I really appreciated this comment. Unfortunately, this poor soul had several other people ream her out for her support of me in reply comments, which I intentionally did not approve because they were so hateful and mean-spirited. I especially liked that she stated that since I am a PW that apparently can't have or express an opinion. She said that because many of the comments were to the effect of "I would expect more of you because you're a PW for crying out loud!" More on that in the next post.

Pam, It's good that you broke up with BM. Your reasoning should have been more along the lines of her lack of theology and improper exegesis of scripture. See

I also received several comments about Beth's lack of theology, taking passages out of context, and interpreting scripture through a historically inaccurate lens. Some people also commented on some of her spiritual practices such lectio divinia, which I personally have no problem with, but I can see why some evangelicals do. It's not a huge deal to me one way or the other though.

The Bad

If Beth Moore's studies and presentation do not appeal to you, just move on. Why do you feel the need to blog about your distaste for her style? It's really disappointing to hear a pastor's wife talking unkindly about someone else in ministry, especially in a public forum. You come across as petty and jealous. Instead of writing this blog maybe you could have spent time praying for all those who minister to women in this country and around the world.

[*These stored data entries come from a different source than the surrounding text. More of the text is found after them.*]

(** ** What decoding produces *)

Lemma in_range_chr lo hi n : n < 256 → in_range lo hi (chr n) = (lo <=? n) && (n <=? hi).
Proof. intros H. unfold in_range, chr. by rewrite N_ascii_embedding. Qed.

(** A prefix that is one rune. *)
Definition one_rune (p : string) : Prop := ∀ t, valid_utf8 (p +:+ t) = valid_utf8 t.
Lemma one_rune_1 a : in_range 0 127 a = true → one_rune (String a "").
Proof. intros Ha t. rewrite append_String, append_nil. cbn [valid_utf8 rune_width]. by rewrite Ha. Qed.
Lemma one_rune_2 a b : (∀ t, rune_width (String a (String b t)) = 2%nat) → one_rune (String a (String b "")).
Proof. intros H t. rewrite !append_String, append_nil. cbn [valid_utf8]. by rewrite H. Qed.
Lemma one_rune_3 a b c : (∀ t, rune_width (String a (String b (String c t))) = 3%nat) → one_rune (String a (String b (String c ""))).
Proof. intros H t. rewrite !append_String, append_nil. cbn [valid_utf8]. by rewrite H. Qed.
Lemma one_rune_4 a b c d : (∀ t, rune_width (String a (String b (String c (String d t)))) = 4%nat) → one_rune (String a (String b (String c (String d "")))).
Proof. intros H t. rewrite !append_String, append_nil. cbn [valid_utf8]. by rewrite H. Qed.

Lemma in_range_true lo hi n : n < 256 → lo ≤ n ≤ hi → in_range lo hi (chr n) = true.
Proof. intros H [??]. rewrite in_range_chr by done. by apply andb_true_iff; split; apply N.leb_le. Qed.
Lemma in_range_false lo hi n : n < 256 → n < lo ∨ hi < n → in_range lo hi (chr n) = false.
Proof. intros H [?|?]; rewrite in_range_chr by done; apply andb_false_iff; [left|right]; by apply N.leb_gt. Qed.
Ltac bytes_in_range := repeat match goal with
  | |- context [in_range ?lo ?hi (chr ?n)] =>
      first [rewrite (in_range_true lo hi n) by lia | rewrite (in_range_false lo hi n) by lia | destruct (decide (n = lo))]
  end.

Lemma width_2 x y t : 194 ≤ x ≤ 223 → 128 ≤ y ≤ 191 → rune_width (String (chr x) (String (chr y) t)) = 2%nat.
Proof. intros. unfold rune_width, cont. by bytes_in_range. Qed.
Lemma width_3 x y z t : 224 ≤ x ≤ 239 → 128 ≤ y ≤ 191 → 128 ≤ z ≤ 191 → (x = 224 → 160 ≤ y) → (x = 237 → y ≤ 159) →
  rune_width (String (chr x) (String (chr y) (String (chr z) t))) = 3%nat.
Proof. intros. unfold rune_width, cont. by bytes_in_range. Qed.
Lemma width_4 x y z w t : 240 ≤ x ≤ 244 → 128 ≤ y ≤ 191 → 128 ≤ z ≤ 191 → 128 ≤ w ≤ 191 → (x = 240 → 144 ≤ y) → (x = 244 → y ≤ 143) →
  rune_width (String (chr x) (String (chr y) (String (chr z) (String (chr w) t)))) = 4%nat.
Proof. intros. unfold rune_width, cont. by bytes_in_range. Qed.

Lemma encode_rune_one r : one_rune (encode_rune r).
Proof.
  unfold encode_rune. destruct (r <? 128) eqn:H1; [|destruct (r <? 2048) eqn:H2; [|destruct (_ || _) eqn:H3; [apply one_rune_3; intros t; reflexivity|destruct (r <? 65536) eqn:H4]]];
    rewrite ?orb_false_iff, ?andb_false_iff, ?N.ltb_lt, ?N.ltb_ge, ?N.leb_gt in *.
  - apply one_rune_1. apply in_range_true; lia.
  - apply one_rune_2. intros t. apply width_2; zify; Z.to_euclidean_division_equations; lia.
  - apply one_rune_3. intros t. apply width_3; zify; Z.to_euclidean_division_equations; lia.
  - apply one_rune_4. intros t. apply width_4; zify; Z.to_euclidean_division_equations; lia.
Qed.

Lemma prepend_rune p s x r : one_rune p → prepend p (parse_string s) = Some (x, r) →
  (∀ x', parse_string s = Some (x', r) → valid_utf8 x' = true ∧ (String.length r < String.length s)%nat) →
  valid_utf8 x = true ∧ (String.length r < String.length s)%nat.
Proof. intros Hp (x' & H & ->)%prepend_Some IH. rewrite Hp. by apply IH. Qed.
Lemma simple_escape_ascii e x : simple_escape e = Some x → in_range 0 127 x = true.
Proof. unfold simple_escape. destruct e as [[] [] [] [] [] [] [] []]; vm_compute; intros; simplify_eq; reflexivity. Qed.

(** A string literal gives valid UTF-8, whatever its bytes. *)
Lemma parse_string_valid s x r : parse_string s = Some (x, r) → valid_utf8 x = true ∧ (String.length r < String.length s)%nat.
Proof.
  remember (String.length s) as n eqn:Hn. revert s x Hn. induction n as [n IH] using lt_wf_ind. intros s x -> H.
  destruct s as [|a s]; [done|].
  assert (∀ p s', (String.length s' ≤ String.length s)%nat → one_rune p → prepend p (parse_string s') = Some (x, r) →
    valid_utf8 x = true ∧ (String.length r < String.length (String a s))%nat) as Hp.
  { intros p s' Hl Hr Hs. destruct (prepend_rune _ _ _ _ Hr Hs) as [??]; [|split; [done|cbn; lia]].
    intros x' Hx. eapply IH; [|done|exact Hx]. cbn. lia. }
  cbn [parse_string] in H. destruct (Ascii.eqb a quote); [simplify_eq; split; [done|cbn; lia]|].
  destruct (Ascii.eqb a backslash).
  - destruct s as [|e s]; [done|]. destruct (Ascii.eqb e "u").
    + destruct s as [|h1 [|h2 [|h3 [|h4 s]]]]; try done. destruct (u4 h1 h2 h3 h4) as [rr|]; [|done].
      repeat (case_match; try done); (eapply Hp; [|apply encode_rune_one|exact H]); subst; cbn; lia.
    + destruct (simple_escape e) eqn:He; [|done]. eapply Hp; [|by eapply one_rune_1, simple_escape_ascii|exact H]. cbn. lia.
  - destruct (_ <? 32); [done|]. destruct (rune_width (String a s)) as [|[|[|[|[|w]]]]] eqn:Hw.
    + eapply Hp; [|apply encode_rune_one|exact H]. lia.
    + apply rune_width_1 in Hw as (? & ? & [= <- <-] & Ha). eapply Hp; [|by apply one_rune_1|exact H]. lia.
    + apply rune_width_2 in Hw as (? & ? & ? & [= <- ->] & _ & Hw). eapply Hp; [|by apply one_rune_2|exact H]. cbn. lia.
    + apply rune_width_3 in Hw as (? & ? & ? & ? & [= <- ->] & _ & Hw). eapply Hp; [|by apply one_rune_3|exact H]. cbn. lia.
    + apply rune_width_4 in Hw as (? & ? & ? & ? & ? & [= <- ->] & _ & Hw). eapply Hp; [|by apply one_rune_4|exact H]. cbn. lia.
    + eapply Hp; [|apply encode_rune_one|exact H]. lia.
Qed.

(** *** A number that was read is a number *)

(** A scanner decides on what follows by its first character. *)
Definition local_scanner (f : string → option (string * string)) : Prop :=
  ∀ p q r, f (p +:+ q +:+ r) = Some (p, q +:+ r) → f (p +:+ q) = Some (p, q).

Instead of writing this comment, maybe you could spend time praying for my petty and jealous soul? Yes, I am fully aware that I am responding with snarkiness. Seriously, this commenter is doing exactly what she is accusing me of doing, except with more direct, harsh, and negative words.

Well I love Beth Moore I have had a life like hers and get over yourselves .She has saved more people then you have so before anyone else says something clean up your own back yard before you cast your stones.

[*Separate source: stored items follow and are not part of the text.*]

(* ===== verification/Arweave.v ===== *)
(** * Replacing asset links ([app/arweave])

    The resolver asks a batch service which links have a copy and appends the id of
    the copy to the link it gives; [ReplaceAssetUrls] puts the answers into a claim
    search result, [ReplaceAssetUrl] into one claim.  The instance of [Arweave] at the
    end is what the query hooks of [Caller.v] and [Access.v] call.

    Parameters: the batch service ([ArfleetIO]), JSON encoding and decoding, the
    gjson and sjson libraries on encoded JSON ([JsonLib]), parsing and printing of a
    URL around its query string ([NetUrl]).  The order in which Go ranges over a map
    ([RangeOrder]) and whether a variable of a [return] is read after the call beside
    it ([ReturnOrder]) are left open by the language. *)

From stdpp Require Import sorting.
From S2P Require Import Prelude GoLib Rpc Errors Query Services Hashes Caller Access Cache CacheSpec Chainquery GoUrl Json.
From Stdlib Require Import Ascii String.

Local Open Scope Z_scope.
Local Open Scope string_scope.

Definition batchResolverUrl : string := "https://migrator.arfleet.zephyrdev.xyz/batch-resolve".
Definition batchClaimResolverUrl : string := "https://migrator.arfleet.zephyrdev.xyz/claims/batch-resolve".
Definition paramDataItemId : string := "data_item_id".

Record ResolveUrlResponse := mkResolveUrl { ru_URL : string; ru_URLHash : string; ru_Arfleet : string; ru_DataItemId : string; ru_Resolved : bool }.
Record ResolveClaimResponse := mkResolveClaim { rc_ClaimId : string; rc_Arfleet : string; rc_DataItemId : string; rc_Resolved : bool }.

(** A [POST] of a JSON body. *)
Class ArfleetIO (W : Type) := arfleet_Do : string → string → string → Go W Reply.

First off, this woman doesn't know anything about me. She is making some big assumptions about how many people I have "saved." Secondly, I haven't saved anyone. Neither has Beth Moore. God does the saving. True, He uses people in the process, but the theology in this comment is very incorrect. Also, the statement "I love Beth Moore and I have had a life like hers" is not a fact or an argument. It is an opinion.

"Love one another..." So what, Beth Moore is different than many of us? Let's be pro-active in lifting each other up instead of mimicking today's television shows and worldly attitudes that only tear down other people and point out their flaws. Maybe some pastors wife's should get out there and teach and give sound advice and better leadership examples as well instead of sitting home whining and criticizing those who do!!

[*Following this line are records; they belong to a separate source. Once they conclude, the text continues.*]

(* ===== verification/Boil.v ===== *)
(** * The generated data layer: the operations every table has

    The files of [src/models] are one template instantiated at seven tables.  This
    file is the template: the queries of a table ([One], [All], [Count], [Exists]),
    [Find], [Insert], [Update], [UpdateAll], [Upsert], [Delete], [DeleteAll],
    [Reload], [ReloadAll], the hooks and the statement caches.  [Models.v] holds the
    seven instances, [Relations.v] what links the tables.

    Objects live in memory behind pointers ([loc]), so that what an operation writes
    into its receiver is kept on every path, errors included.  A statement is its
    syntax tree; the text of it, the identifiers' quotes and the placeholders are
    produced by the sqlboiler library.  From that library the template uses the
    column sets ([Columns]), the reflection on struct tags ([Queries]) and the
    executor, which are parameters; a value that a Go function returns beside an
    error is not kept. *)

From stdpp Require Import gmap strings pretty.
From S2P Require Import Prelude GoLib Errors.

Open Scope Z_scope.
Open Scope string_scope.
Open Scope list_scope.

Definition ErrNoRows : error := ENamed "sql.ErrNoRows" "sql: no rows in result set" false.
(** [err == sql.ErrNoRows] *)
Definition is_ErrNoRows (e : error) : bool :=
  match e with ENamed id _ _ => bool_decide (id = "sql.ErrNoRows") | _ => false end.
(** [errors.Wrap] of pkg/errors. *)
Definition Wrap (msg : string) (e : error) : error := EWrapf (msg +:+ ": ") e "".

(** ** Values, statements, queries *)

Inductive SVal := SNull | SInt (z : Z) | SText (s : string) | STime (t : Z) | SBool (b : bool) | SJSON (s : string).
#[export] Instance SVal_eq_dec : EqDecision SVal.
Proof. solve_decision. Defined.

Inductive Op := EQ | NEQ | LT | LTE | GT | GTE.
Inductive Clause :=
| CCmp (tbl col : string) (op : Op) (v : SVal)
| CIsNull (tbl col : string)
| CIsNotNull (tbl col : string)
| CIn (col : string) (vs : list SVal).

Record Query := mkQuery {
  q_from : string; q_select : list string; q_count : bool; q_where : list Clause;
  q_limit : option Z; q_load : list string; q_update : option (gmap string SVal); q_delete : bool }.
Definition Query0 : Query := mkQuery "" [] false [] None [] None false.

Definition SetFrom (tbl : string) (q : Query) : Query :=
  mkQuery tbl (q_select q) (q_count q) (q_where q) (q_limit q) (q_load q) (q_update q) (q_delete q).
Definition SetSelect (cols : list string) (q : Query) : Query :=
  mkQuery (q_from q) cols (q_count q) (q_where q) (q_limit q) (q_load q) (q_update q) (q_delete q).
Definition SetCount (q : Query) : Query :=
  mkQuery (q_from q) (q_select q) true (q_where q) (q_limit q) (q_load q) (q_update q) (q_delete q).
Definition AppendWhere (c : Clause) (q : Query) : Query :=
  mkQuery (q_from q) (q_select q) (q_count q) (q_where q ++ [c]) (q_limit q) (q_load q) (q_update q) (q_delete q).
Definition SetLimit (n : Z) (q : Query) : Query :=
  mkQuery (q_from q) (q_select q) (q_count q) (q_where q) (Some n) (q_load q) (q_update q) (q_delete q).
Definition AppendLoad (rel : string) (q : Query) : Query :=
  mkQuery (q_from q) (q_select q) (q_count q) (q_where q) (q_limit q) (q_load q ++ [rel]) (q_update q) (q_delete q).
Definition SetUpdate (cols : gmap string SVal) (q : Query) : Query :=
  mkQuery (q_from q) (q_select q) (q_count q) (q_where q) (q_limit q) (q_load q) (Some cols) (q_delete q).
Definition SetDelete (q : Query) : Query :=
  mkQuery (q_from q) (q_select q) (q_count q) (q_where q) (q_limit q) (q_load q) (q_update q) true.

I love how anonymous people have so many good opinions about better ways that I can live my life. Sidenote: when someone chooses to be anonymous, then his/her opinion ceases to be valid. You have to stand behind your argument.

Your opinion of Beth Moore is just that....your opinion. There is no need for you to spew your nasty venom and try to cast a negative light on her ministry. You of all people being a Pastors wife should welcome any one who is pointing the way to a stronger relationship with Jesus, not trying to put her down just because she has a southern accent! Beth is helping so so many women and I am sure men as well and what are you doing.....writting a blog about the homework, oh my gosh, how horribe! I am glad I came across this so I can at least say my peace about your hurtful words about a wonderful christian sister in Christ. Maybe you should use your time more wisely and be encouraging and uplifting instead oh tearing down the people God has annointed to do His will. I certainly hope and pray you don't discourage anyone from seeking God through Beths bible studies because of your shallow comments. She is a precious child of God and she has helped me and inspired me to seek God and trust.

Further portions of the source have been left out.